Record ClientCommand := mkClientCommand {
  cc_ID : Z; cc_ClientID : Z; cc_Command : string; cc_Message : string; cc_Status : string;
  cc_CreatedBy : Z; cc_CreatedAt : time; cc_DeliveredAt : option time; cc_AcknowledgedAt : option time }.
#[export] Instance eta_client_command : Eta ClientCommand := λ r,
  mkClientCommand (cc_ID r) (cc_ClientID r) (cc_Command r) (cc_Message r) (cc_Status r) (cc_CreatedBy r)
    (cc_CreatedAt r) (cc_DeliveredAt r) (cc_AcknowledgedAt r).

(** [frp_proxy_sessions], unique by lease and proxy name. *)
Record ProxySession := mkProxySession {
  ps_UserID : Z; ps_TokenID : Z; ps_ClientID : string; ps_ProxyType : string; ps_RemotePort : Z;
  ps_Domain : string; ps_Subdomain : string; ps_RunID : string; ps_Status : string;
  ps_CloseReason : string; ps_ClosedAt : option time }.
#[export] Instance eta_proxy_session : Eta ProxySession := λ r,
  mkProxySession (ps_UserID r) (ps_TokenID r) (ps_ClientID r) (ps_ProxyType r) (ps_RemotePort r)
    (ps_Domain r) (ps_Subdomain r) (ps_RunID r) (ps_Status r) (ps_CloseReason r) (ps_ClosedAt r).

Record EdgeNode := mkEdgeNode {
  en_NodeID : string; en_Name : string; en_CertificateSerial : string; en_Status : string;
  en_LastSeenAt : option time; en_LastRemoteAddr : string; en_PublicAPIURL : string;
  en_Selectable : bool; en_CapabilitiesJSON : string; en_CreatedAt : time; en_UpdatedAt : time }.
#[export] Instance eta_edge_node : Eta EdgeNode := λ r,
  mkEdgeNode (en_NodeID r) (en_Name r) (en_CertificateSerial r) (en_Status r) (en_LastSeenAt r)
    (en_LastRemoteAddr r) (en_PublicAPIURL r) (en_Selectable r) (en_CapabilitiesJSON r)
    (en_CreatedAt r) (en_UpdatedAt r).

(** [node_enrollment_tokens]; the plain token is NULL in old rows. *)
Record EnrollmentToken := mkEnrollment {
  et_TokenHash : string; et_PlainToken : option string; et_TokenPrefix : string; et_Status : string;
  et_MaxUses : Z; et_UseCount : Z; et_ExpiresAt : time; et_CreatedBy : Z; et_UsedAt : option time;
  et_Settings : option string }.
#[export] Instance eta_enrollment : Eta EnrollmentToken := λ r,
  mkEnrollment (et_TokenHash r) (et_PlainToken r) (et_TokenPrefix r) (et_Status r) (et_MaxUses r)
    (et_UseCount r) (et_ExpiresAt r) (et_CreatedBy r) (et_UsedAt r) (et_Settings r).

Record NodeCommandRecord := mkNodeCommand {
  ncr_CommandID : string; ncr_NodeID : string; ncr_CommandType : string; ncr_PayloadJSON : string;
  ncr_Status : string; ncr_ResultJSON : string; ncr_ExpiresAt : time; ncr_CreatedAt : time }.
#[export] Instance eta_node_command : Eta NodeCommandRecord := λ r,
  mkNodeCommand (ncr_CommandID r) (ncr_NodeID r) (ncr_CommandType r) (ncr_PayloadJSON r) (ncr_Status r)
    (ncr_ResultJSON r) (ncr_ExpiresAt r) (ncr_CreatedAt r).
(* ===== verification/CacheIndex.v ===== *)
(** * The cache index of a node

    The operations of [db/user_node_cache.go] that the control stream uses, and
    the relation they keep between the database, the rows of a node and the
    identities cached at its edge: a user is cached as the database wants them or
    their row is dirty.  [settled] is that relation between two messages,
    [carried] what a message on its way guarantees and [absorbed] the relation
    after the edge has applied it and before the controller has confirmed it. *)
From Stdlib Require Import ZArith Lia Ascii String.
From stdpp Require Import gmap strings list fin_maps sorting.
From S2P Require Import Prelude GoStrings Types DpiEngine DpiService EdgeStore EdgeIdentity ControllerDB IdentityPage DBInvariant IdentityView.
Local Open Scope Z_scope.

(** ** The index under its operations *)

Lemma session_of_lock d n e u : lockCacheSession d n e = inr u → session_of d n = e.
Proof.
  unfold lockCacheSession, session_of. destruct (d_sessions d !! n) as [[cur b]|]; [|done].
  intros H%guard_err_inr. cbn. destruct (bool_decide_reflect (cur = e)); [done|discriminate].
Qed.

Lemma next_revision_inv d d' revision :
  NextIdentityRevision d = inr (d', revision) → revision = d_sequence d + 1 ∧ d' = d <| d_sequence := revision |>.
Proof. unfold NextIdentityRevision. case_bool_decide; [done|]. by intros [= <- <-]. Qed.

Lemma next_revision_ok d d' revision : db_ok d → NextIdentityRevision d = inr (d', revision) → db_ok d'.
Proof.
  intros Hok (-> & ->)%next_revision_inv. frame Hok; [lia|].
  intros u n r Hr. unfold session_of. cbn. specialize (ok_cache _ _ _ Hr) as (Hs & Ha & Hd). split_and!; [done|lia..].
Qed.

Lemma next_revision_evolves n d d' revision : NextIdentityRevision d = inr (d', revision) → evolves n d d'.
Proof. intros (-> & ->)%next_revision_inv. apply evolves_same; [cbn; lia|done..]. Qed.

Lemma prepare_inv d m e revision ids d' :
  PrepareNodeIdentityCache d m e revision ids = inr d' →
  session_of d m = e ∧ d' = d <| d_cache := d_cache d' |> ∧
  ∀ k, d_cache d' !! k = if bool_decide (k.1 ∈ ids ∧ k.2 = m) then Some (raised (d_cache d) k e revision) else d_cache d !! k.
Proof.
  intros (x & Hl%session_of_lock & [= <-])%rbind_inr. split; [done|]. split; [done|]. intros [u n]. cbn [d_cache upd].
  change (foldl _ (d_cache d) ids) with (foldl (λ c id, want_revision c (id, m).1 (id, m).2 e revision) (d_cache d) ids).
  rewrite (foldl_map (λ c (k : Z * string), want_revision c k.1 k.2 e revision) (λ id, (id, m))).
  fold (want_keys (λ _, e) revision (d_cache d) ((λ id, (id, m)) <$> ids)). rewrite want_keys_lookup. cbn.
  rewrite (bool_decide_ext _ (u ∈ ids ∧ n = m)); [done|]. rewrite list_elem_of_fmap. naive_solver.
Qed.

Lemma prepare_ok d m e revision ids d' :
  db_ok d → 0 < revision ≤ d_sequence d → PrepareNodeIdentityCache d m e revision ids = inr d' → db_ok d'.
Proof.
  intros Hok Hrev (He & Hd & Hc)%prepare_inv. rewrite Hd. frame Hok.
  intros u n r Hr. rewrite Hc in Hr. unfold session_of in *. cbn.
  case_bool_decide as Hb; [|by eapply ok_cache]. destruct Hb as [_ Hm]. cbn in Hm. subst m.
  injection Hr as <-. unfold raised. destruct (d_cache d !! (u, n)) as [r0|] eqn:Hr0; cbn.
  - specialize (ok_cache _ _ _ Hr0) as (Hs & Ha & Hde). split_and!; [done|lia..].
  - split_and!; [done|lia..].
Qed.
(* ===== verification/BaselineApply.v ===== *)
(** * Applying a page of a baseline

    The transaction with which the edge stores a page of a baseline succeeds: the
    rows of the page violate neither a primary key nor the unique token hash of
    the edge's tables, because the edge holds for every user either nothing or
    what the controller's database, whose keys are unique, wants it to hold. *)
From Stdlib Require Import ZArith Lia Ascii String.
From stdpp Require Import gmap strings list fin_maps sorting.
From S2P Require Import Prelude GoStrings Types DpiEngine DpiService EdgeStore EdgeIdentity ControllerDB IdentityPage DBInvariant IdentityView.
Local Open Scope Z_scope.

Lemma hash_taken_spec hash t : hash_taken hash t = true ↔ ∃ k v, t !! k = Some v ∧ st_TokenHash v = hash.
Proof.
  unfold hash_taken. rewrite existsb_exists. split.
  - intros ([k v] & Hin & Hh%bool_decide_eq_true). exists k, v. split; [|done].
    apply elem_of_map_to_list. by apply list_elem_of_In.
  - intros (k & v & Hk & Hh). exists (k, v). split; [|by apply bool_decide_true].
    apply list_elem_of_In. by apply elem_of_map_to_list.
Qed.

(** Tokens with distinct ids and hashes, all new, are inserted. *)
Lemma insert_tokens_succeeds vs t :
  NoDup (st_ID <$> vs) → NoDup (st_TokenHash <$> vs) → Forall (λ v, t !! st_ID v = None) vs →
  Forall (λ v, hash_taken (st_TokenHash v) t = false) vs → ∃ t', insert_tokens vs t = inr t'.
Proof.
  revert t. induction vs as [|v vs IH]; intros t; cbn [insert_tokens]; [by eexists|].
  rewrite !fmap_cons, !NoDup_cons, !Forall_cons. intros [Hi Hn] [Hh Hnh] [Ht Hts] [Hk Hks]. rewrite Hk.
  unfold insert_row. rewrite Ht. cbn. apply IH; [done|done|..]; apply Forall_forall; intros w Hw.
  - rewrite Forall_forall in Hts. rewrite lookup_insert_ne by (intros Heq; apply Hi; rewrite Heq; by apply list_elem_of_fmap_2).
    by apply Hts.
  - rewrite Forall_forall in Hks. apply not_true_iff_false. intros (k & x & Hx & Hxh)%hash_taken_spec.
    apply lookup_insert_Some in Hx as [[_ <-]|[_ Hx]].
    + apply Hh. rewrite Hxh. by apply list_elem_of_fmap_2.
    + specialize (Hks w Hw). apply not_true_iff_false in Hks. apply Hks. apply hash_taken_spec. by exists k, x.
Qed.

Lemma insert_rows_succeeds {V} (key : V → Z) vs (t : gmap Z V) :
  NoDup (key <$> vs) → (∀ v, v ∈ vs → t !! key v = None) → ∃ t', insert_rows key vs t = inr t'.
Proof.
  intros Hn Hf. exists (by_key key vs ∪ t). apply insert_rows_union. split_and!; [done| |done]. by apply Forall_forall.
Qed.

(** The tables that a page is inserted into. *)
Definition same_tables (s s' : Store) : Prop :=
  cached_users s' = cached_users s ∧ cached_tokens s' = cached_tokens s ∧ cached_policies s' = cached_policies s ∧
  cached_grants s' = cached_grants s ∧ cached_dpi_policies s' = cached_dpi_policies s.
Lemma revoke_tables tokens s : same_tables s (foldl revoke_rotated s tokens).
Proof. unfold same_tables. split_and!; by apply foldl_frame. Qed.

Section page.
Context (d : ControllerDB) (n : string) (ids removed : list Z) (last_id : Z) (is_end : bool).
Context (revision : Z) (blocked : list BlockedIP) (s : Store).
Context (Hok : db_ok d) (Hnd : NoDup ids).
Context (Hids : ∀ u, u ∈ ids → is_Some (d_users d !! u) ∧ (u, n) ∈ d_access d).
Context (Hclosed : edge_closed s).
Context (Hview : ∀ u, (edge_view s u = empty_view) ∨ (edge_view s u = db_view d n u ∧ u ∉ ids)).
Let p := page_snapshot revision true (page_of d ids removed last_id is_end) blocked.

Lemma page_absent u : u ∈ ids → edge_view s u = empty_view.
Proof using Hview. intros Hu. by destruct (Hview u) as [|[_ ?]]. Qed.

(** A token that the edge has cached is one of the database, of a user outside
    the page. *)
Lemma cached_token_db k t : cached_tokens s !! k = Some t →
  ∃ t0, d_tokens d !! k = Some t0 ∧ t = snapshot_token t0 ∧ t_UserID t0 ∉ ids.
Proof using Hview.
  intros Ht. assert (Hin : v_tokens (edge_view s (st_UserID t)) !! k = Some t) by (by apply map_lookup_filter_Some_2).
  destruct (Hview (st_UserID t)) as [He|[He Hn]]; rewrite He in Hin; [by cbn in Hin; rewrite lookup_empty in Hin|].
  unfold db_view in Hin. destruct (d_users d !! st_UserID t) as [usr|]; [|by cbn in Hin; rewrite lookup_empty in Hin].
  destruct (CanAccessNode d (st_UserID t) n); [|by cbn in Hin; rewrite lookup_empty in Hin]. cbn in Hin.
  apply lookup_fmap_Some in Hin as (t0 & <- & [Ht0 _]%map_lookup_filter_Some). by exists t0.
Qed.

Lemma page_token_new st : st ∈ Tokens p → cached_tokens s !! st_ID st = None.
Proof using Hok Hview.
  cbn. rewrite <- list_fmap_compose. intros (t & -> & [Hin (k & Hk)%elem_of_sorted_rows]%list_elem_of_filter)%list_elem_of_fmap.
  apply eq_None_ne_Some. intros t' (t0 & Ht0 & _ & Hno)%cached_token_db. assert (Hid := ok_tokens d Hok _ _ Hk).
  cbn in Ht0, Hid. by simplify_eq.
Qed.

Lemma page_grant_new g : g ∈ Grants_ p → cached_grants s !! g_ID g = None.
Proof using Hok Hview Hclosed.
  cbn. intros [Ho (k & Hk)%elem_of_sorted_rows]%list_elem_of_filter. apply eq_None_ne_Some. intros g' Hg'.
  assert (Hkg := ok_grants d Hok _ _ Hk). cbn in Hkg. rewrite Hkg in Hg'.
  destruct (Hclosed _ _ Hg') as [t Ht]. assert (Hown : owned_by st_UserID (cached_tokens s) (st_UserID t) g').
  { unfold owned_by. by rewrite Ht. }
  assert (Hin : v_grants (edge_view s (st_UserID t)) !! k = Some g') by (by apply map_lookup_filter_Some_2).
  destruct (Hview (st_UserID t)) as [He|[He Hn]]; rewrite He in Hin; [by cbn in Hin; rewrite lookup_empty in Hin|].
  unfold db_view in Hin. destruct (d_users d !! st_UserID t) as [usr|]; [|by cbn in Hin; rewrite lookup_empty in Hin].
  destruct (CanAccessNode d (st_UserID t) n); [|by cbn in Hin; rewrite lookup_empty in Hin]. cbn in Hin.
  apply map_lookup_filter_Some in Hin as [Hin Hown']. cbn in Hown'. assert (g' = g) as -> by congruence.
  unfold owned_by in Hown'. unfold owner_in in Ho. destruct (d_tokens d !! g_TokenID g) as [t1|]; [|done]. cbn in Hown'.
  apply bool_decide_eq_true in Ho. congruence.
Qed.

Lemma page_hash_new st : st ∈ Tokens p → hash_taken (st_TokenHash st) (cached_tokens s) = false.
Proof using Hok Hview.
  cbn. rewrite <- list_fmap_compose. intros (t & -> & [Hin (k & Hk)%elem_of_sorted_rows]%list_elem_of_filter)%list_elem_of_fmap.
  apply not_true_iff_false. intros (j & t' & Hj & Hh)%hash_taken_spec.
  apply cached_token_db in Hj as (t0 & Ht0 & -> & Hno). cbn in Hh.
  assert (j = k) as -> by exact (ok_hashes d Hok _ _ _ _ Ht0 Hk Hh). by simplify_eq.
Qed.

Lemma page_hashes : NoDup (st_TokenHash <$> Tokens p).
Proof using Hok.
  cbn. rewrite <- !list_fmap_compose. erewrite (list_fmap_ext _ t_TokenHash) by done. apply NoDup_fmap_filter.
  apply NoDup_fmap_2_strong; [|apply (NoDup_fmap_1 t_ID), NoDup_fmap_sorted_rows, Hok].
  intros x y (i & Hi)%elem_of_sorted_rows (j & Hj)%elem_of_sorted_rows Hxy.
  assert (i = j) as -> by exact (ok_hashes d Hok _ _ _ _ Hi Hj Hxy). congruence.
Qed.

(** No statement of the page's insertion fails. *)
Lemma insert_page_succeeds s0 : same_tables s s0 → ∃ s1, insert_identities p s0 = inr s1.
Proof using Hok Hnd Hids Hclosed Hview.
  intros (Hu & Ht & Hp & Hg & Hd). unfold insert_identities. rewrite Hu, Ht, Hp, Hg, Hd.
  assert (Habs := page_absent). assert (Hpu : su_ID <$> Users p = ids) by (by apply (page_users d n)).
  destruct (insert_rows_succeeds su_ID (cached_user p <$> Users p) (cached_users s)) as [users ->].
  { rewrite <- list_fmap_compose. rewrite (list_fmap_ext _ su_ID) by done. by rewrite Hpu. }
  { intros v (v0 & -> & Hv0)%list_elem_of_fmap. assert (Hin : su_ID v0 ∈ ids) by (rewrite <- Hpu; by apply list_elem_of_fmap_2).
    exact (f_equal v_user (Habs _ Hin)). }
  destruct (insert_tokens_succeeds (Tokens p) (cached_tokens s)) as [tokens ->]; [| |apply Forall_forall..|].
  { cbn. rewrite <- !list_fmap_compose. erewrite (list_fmap_ext _ t_ID) by done.
    apply NoDup_fmap_filter, NoDup_fmap_sorted_rows, Hok. }
  { apply page_hashes. }
  { apply page_token_new. }
  { apply page_hash_new. }
  destruct (insert_rows_succeeds rp_UserID (Policies p) (cached_policies s)) as [policies ->].
  { cbn. rewrite (key_omap rp_UserID) by done. apply NoDup_filter, NoDup_sorted_keys. }
  { cbn. intros v (id & [Hin _]%list_elem_of_filter & (r & _ & ->)%fmap_Some)%list_elem_of_omap.
    exact (f_equal v_policy (Habs _ Hin)). }
  destruct (insert_rows_succeeds g_ID (Grants_ p) (cached_grants s)) as [grants ->].
  { cbn. apply NoDup_fmap_filter, NoDup_fmap_sorted_rows, Hok. }
  { apply page_grant_new. }
  destruct (insert_rows_succeeds p_UserID (DPIPolicies p) (cached_dpi_policies s)) as [dpi ->].
  { cbn. rewrite (key_omap p_UserID) by done. apply NoDup_filter, NoDup_sorted_keys. }
  { cbn. intros v (id & [Hin _]%list_elem_of_filter & (r & _ & ->)%fmap_Some)%list_elem_of_omap.
    exact (f_equal v_dpi (Habs _ Hin)). }
  by eexists.
Qed.
End page.

(** The users of a page have ids beyond the cursor, so that the edge holds nothing
    of them as long as it only holds users up to the cursor. *)
Lemma baseline_page_applies julianday d n cursor page s revision blocked now now' :
  db_ok d → ReadNodeIdentityPage d n cursor None 64 = inr page → edge_closed s →
  (∀ u, edge_view s u = empty_view ∨ (edge_view s u = db_view d n u ∧ u ≤ cursor)) →
  identityResetPending s = true → 0 < revision → (∀ previous, last_revision s = Some previous → previous < revision) →
  ∃ s', ApplyIdentitySnapshot julianday s now now' (inr (page_snapshot revision true page blocked)) = inr s'.
Proof.
  intros Hok (_ & _ & ->)%read_page_inv Hclosed Hview Hpend Hrev Hlast.
  edestruct (insert_page_succeeds d n (take (Z.to_nat 64) (page_candidates d n cursor None))) as [s1 Hs1];
    [done|apply NoDup_take_candidates|intros u; apply candidates_ok|exact Hclosed| |apply revoke_tables|].
  - intros u. destruct (Hview u) as [|[? Hu]]; [by left|right]. split; [done|].
    intros (i & Hi & _)%elem_of_take. apply list_elem_of_lookup_2, elem_of_candidates in Hi as (_ & _ & Hi & _). lia.
  - eexists. apply Apply_inv. split; [|exists s1; split; [exact Hs1|reflexivity]]. apply revision_errors_iff. cbn. split_and!; [done|naive_solver..].
Qed.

• **Task instructions**: In the material above, find the line containing "(en_LastRemoteAddr r) (en_PublicAPIURL" and the line containing "#[export] Instance eta_node_command", then write out exactly those two lines and every line between them, and nothing more.

• **Answer section**:
    (en_LastRemoteAddr r) (en_PublicAPIURL r) (en_Selectable r) (en_CapabilitiesJSON r)
    (en_CreatedAt r) (en_UpdatedAt r).

(** [node_enrollment_tokens]; the plain token is NULL in old rows. *)
Record EnrollmentToken := mkEnrollment {
  et_TokenHash : string; et_PlainToken : option string; et_TokenPrefix : string; et_Status : string;
  et_MaxUses : Z; et_UseCount : Z; et_ExpiresAt : time; et_CreatedBy : Z; et_UsedAt : option time;
  et_Settings : option string }.
#[export] Instance eta_enrollment : Eta EnrollmentToken := λ r,
  mkEnrollment (et_TokenHash r) (et_PlainToken r) (et_TokenPrefix r) (et_Status r) (et_MaxUses r)
    (et_UseCount r) (et_ExpiresAt r) (et_CreatedBy r) (et_UsedAt r) (et_Settings r).

Record NodeCommandRecord := mkNodeCommand {
  ncr_CommandID : string; ncr_NodeID : string; ncr_CommandType : string; ncr_PayloadJSON : string;
  ncr_Status : string; ncr_ResultJSON : string; ncr_ExpiresAt : time; ncr_CreatedAt : time }.
#[export] Instance eta_node_command : Eta NodeCommandRecord := λ r,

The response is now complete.